Obedeciendo a San Pablo, pero, como siempre, en versión propia, Ernesto Camilli se casó para no quemarse. Desde hace veinte años vive con VIH pero dice que a su edad eso es menos preocupante que tener exceso de azúcar en sangre, así que “adelante con los faroles”. Conversa mucho con sus editores (María, Cucurto y Piña) va al Casino con el Osito y tiene analista a domicilio. Toda una familia queer, incluida su ex rival y ahora concubina legalizada por la Unión Civil.
¿Necesitás análisis?
—Yo estoy maravillosamente bien en la vida, mejor que nunca. Pero todavía descubrimos cosas juntos. Y además tengo la posibilidad de hablar con él como no hablo con nadie. El descubrió en Tachero de mi vida cosas que yo no había descubierto. Por ejemplo “y seguir con los cuentos acaso hasta mañana”. Ese “acaso” está lanzado a la acción. Lo paladeamos. En ese “acaso” está el relanzamiento del deseo, la posibilidad de volver, de reiniciar ¡Acaso! Yo le doy a las cosas pulsión de vida porque en nuestra época la homosexualidad daba pulsión de muerte.

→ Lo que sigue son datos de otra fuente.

(* ===== verification/Errno.v ===== *)
(** * Error numbers (kernel/api/errno.h) and error-valued results
    (kernel/api/err.h)

    The kernel returns a negated error number where a value is expected; a
    caller separates the two with [IS_ERR], which looks at the last
    [EMAXERRNO] values of the address space. *)
From S2P Require Import Prelude.

(** The enumeration of ENUMERATE_ERRNO, in order. *)
Inductive errno : Set :=
  | ESUCCESS
  | EPERM
  | ENOENT
  | ESRCH
  | EINTR
  | EIO
  | ENXIO
  | E2BIG
  | ENOEXEC
  | EBADF
  | ECHILD
  | EAGAIN
  | ENOMEM
  | EACCES
  | EFAULT
  | ENOTBLK
  | EBUSY
  | EEXIST
  | EXDEV
  | ENODEV
  | ENOTDIR
  | EISDIR
  | EINVAL
  | ENFILE
  | EMFILE
  | ENOTTY
  | ETXTBSY
  | EFBIG
  | ENOSPC
  | ESPIPE
  | EROFS
  | EMLINK
  | EPIPE
  | EDOM
  | ERANGE
  | ENOMSG
  | EDEADLK
  | ENOLCK
  | EPROTO
  | ENOSYS
  | ENOTEMPTY
  | ENAMETOOLONG
  | ELOOP
  | EOPNOTSUPP
  | EPFNOSUPPORT
  | ECONNRESET
  | ENOBUFS
  | EAFNOSUPPORT
  | EPROTOTYPE
  | ENOTSOCK
  | ENOPROTOOPT
  | ESHUTDOWN
  | ECONNREFUSED
  | EADDRINUSE
  | ECONNABORTED
  | ENETUNREACH
  | ENETDOWN
  | ETIMEDOUT
  | EHOSTDOWN
  | EHOSTUNREACH
  | EINPROGRESS
  | EALREADY
  | EDESTADDRREQ
  | EMSGSIZE
  | EPROTONOSUPPORT
  | ESOCKTNOSUPPORT
  | EADDRNOTAVAIL
  | ENETRESET
  | EISCONN
  | ENOTCONN
  | ETOOMANYREFS
  | EDQUOT
  | ENOTSUP
  | EILSEQ
  | EOVERFLOW
  | ECANCELED
  | ENOTRECOVERABLE.

Definition errno_list : list errno :=
  [ESUCCESS; EPERM; ENOENT; ESRCH; EINTR; EIO; ENXIO; E2BIG; ENOEXEC; EBADF; ECHILD; EAGAIN; ENOMEM; EACCES; EFAULT; ENOTBLK; EBUSY; EEXIST; EXDEV; ENODEV; ENOTDIR; EISDIR; EINVAL; ENFILE; EMFILE; ENOTTY; ETXTBSY; EFBIG; ENOSPC; ESPIPE; EROFS; EMLINK; EPIPE; EDOM; ERANGE; ENOMSG; EDEADLK; ENOLCK; EPROTO; ENOSYS; ENOTEMPTY; ENAMETOOLONG; ELOOP; EOPNOTSUPP; EPFNOSUPPORT; ECONNRESET; ENOBUFS; EAFNOSUPPORT; EPROTOTYPE; ENOTSOCK; ENOPROTOOPT; ESHUTDOWN; ECONNREFUSED; EADDRINUSE; ECONNABORTED; ENETUNREACH; ENETDOWN; ETIMEDOUT; EHOSTDOWN; EHOSTUNREACH; EINPROGRESS; EALREADY; EDESTADDRREQ; EMSGSIZE; EPROTONOSUPPORT; ESOCKTNOSUPPORT; EADDRNOTAVAIL; ENETRESET; EISCONN; ENOTCONN; ETOOMANYREFS; EDQUOT; ENOTSUP; EILSEQ; EOVERFLOW; ECANCELED; ENOTRECOVERABLE].

#[export] Instance errno_eq_dec : EqDecision errno.
Proof. solve_decision. Defined.

Definition errno_val (e : errno) : Z :=
  match e with
  | ESUCCESS => 0
  | EPERM => 1
  | ENOENT => 2
  | ESRCH => 3
  | EINTR => 4
  | EIO => 5
  | ENXIO => 6
  | E2BIG => 7
  | ENOEXEC => 8
  | EBADF => 9
  | ECHILD => 10
  | EAGAIN => 11
  | ENOMEM => 12
  | EACCES => 13
  | EFAULT => 14
  | ENOTBLK => 15
  | EBUSY => 16
  | EEXIST => 17
  | EXDEV => 18
  | ENODEV => 19
  | ENOTDIR => 20
  | EISDIR => 21
  | EINVAL => 22
  | ENFILE => 23
  | EMFILE => 24
  | ENOTTY => 25
  | ETXTBSY => 26
  | EFBIG => 27
  | ENOSPC => 28
  | ESPIPE => 29
  | EROFS => 30
  | EMLINK => 31
  | EPIPE => 32
  | EDOM => 33
  | ERANGE => 34
  | ENOMSG => 35
  | EDEADLK => 36
  | ENOLCK => 37
  | EPROTO => 38
  | ENOSYS => 39
  | ENOTEMPTY => 40
  | ENAMETOOLONG => 41
  | ELOOP => 42
  | EOPNOTSUPP => 43
  | EPFNOSUPPORT => 44
  | ECONNRESET => 45
  | ENOBUFS => 46
  | EAFNOSUPPORT => 47
  | EPROTOTYPE => 48
  | ENOTSOCK => 49
  | ENOPROTOOPT => 50
  | ESHUTDOWN => 51
  | ECONNREFUSED => 52
  | EADDRINUSE => 53
  | ECONNABORTED => 54
  | ENETUNREACH => 55
  | ENETDOWN => 56
  | ETIMEDOUT => 57
  | EHOSTDOWN => 58
  | EHOSTUNREACH => 59
  | EINPROGRESS => 60
  | EALREADY => 61
  | EDESTADDRREQ => 62
  | EMSGSIZE => 63
  | EPROTONOSUPPORT => 64
  | ESOCKTNOSUPPORT => 65
  | EADDRNOTAVAIL => 66
  | ENETRESET => 67
  | EISCONN => 68
  | ENOTCONN => 69
  | ETOOMANYREFS => 70
  | EDQUOT => 71
  | ENOTSUP => 72
  | EILSEQ => 73
  | EOVERFLOW => 74
  | ECANCELED => 75
  | ENOTRECOVERABLE => 76
  end.

(** The enumerator after the last error number. *)
Definition EMAXERRNO : Z := Z.of_nat (length errno_list).

(** The value [-E...] a function returns. *)
Definition ERR (e : errno) : Z := - errno_val e.

(** [IS_ERR(x)]: [(uintptr_t)x >= (uintptr_t)-EMAXERRNO]. *)
Definition IS_ERR (x : Z) : bool := u32 (- EMAXERRNO) <=? u32 x.
Definition IS_OK (x : Z) : bool := negb (IS_ERR x).

(** A pointer or an error value ([ERR_PTR], [PTR_ERR], [ERR_CAST]). *)
Inductive ptr_res (A : Type) : Type :=
  | PTR (a : A)
  | ERR_PTR (rc : Z).
Arguments PTR {A} a.
Arguments ERR_PTR {A} rc.

Lemma errno_list_val e : errno_list !! Z.to_nat (errno_val e) = Some e.
Proof. destruct e; reflexivity. Qed.
Lemma errno_val_range e : 0 ≤ errno_val e < EMAXERRNO.
Proof. destruct e; vm_compute; by split. Qed.
Lemma errno_val_inj e e' : errno_val e = errno_val e' → e = e'.
Proof.
  intros H. pose proof (errno_list_val e) as H1.
  rewrite H, (errno_list_val e') in H1. congruence.
Qed.
Lemma ERR_inj e e' : ERR e = ERR e' → e = e'.
Proof. unfold ERR. intros H. apply errno_val_inj. revert H. generalize (errno_val e), (errno_val e'). lia. Qed.

(** Every error value but [-ESUCCESS] is recognised. *)
Lemma IS_ERR_ERR e : e ≠ ESUCCESS → IS_ERR (ERR e) = true.
Proof. destruct e; intros H; first [contradiction H; reflexivity | vm_compute; reflexivity]. Qed.
(** The first error value of the address space. *)
Lemma first_ERR : u32 (- EMAXERRNO) = 4294967219.
Proof. reflexivity. Qed.
(** A count, a descriptor or any other non-negative [int] is not an error. *)
Lemma IS_ERR_nonneg x : 0 ≤ x < 2147483648 → IS_ERR x = false.
Proof.
  intros H. unfold IS_ERR. rewrite first_ERR, (u32_small x) by (unfold U32; lia).
  apply Z.leb_gt. lia.
Qed.
Lemma ERR_nonpos e : ERR e ≤ 0.
Proof. unfold ERR. pose proof (errno_val_range e). lia. Qed.
#[export] Hint Resolve IS_ERR_ERR IS_ERR_nonneg : chaotix.
#[export] Hint Rewrite IS_ERR_nonneg using lia : chaotix.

¿Qué opinás sobre el matrimonio gay?
—El matrimonio es un vicio como la propiedad privada. Un vicio que se extiende y no se puede extirpar. Es un contrato, ahora si los heterosexuales lo tienen ¡que lo tengan también los gays! El matrimonio gay es una excrecencia que hay que permitir. Pero es una mierda, como el derecho a la propiedad de un tipo que tiene un montón de hectáreas de campo que les afanaron con Roca a los indios. La propiedad es un afano y estamos todos en combinación para que sea un afano. Pero no por eso vamos a hacer una comunidad: yo no quiero vivir con un racimo de gente, qué querés que te diga. Ni quiero alojar al Osito en una pieza. La propiedad viene de las cavernas, en donde seguro le dabas un palo al vecino que se metía en la tuya y cuando cazabas un rinoceronte todos querían comérselo. Esa es la historia del hombre. De la roña que somos. Ojo que yo no quiero corregir el mundo: somos envidiosos, deseamos el mal del otro, la muerte del otro. A eso no lo decimos porque queda mal pero es así. Yo he socializado bastante la roña que tengo adentro. Claro que dentro de la roña puede haber menguantes. Y un menguante de la roña sería el casamiento gay.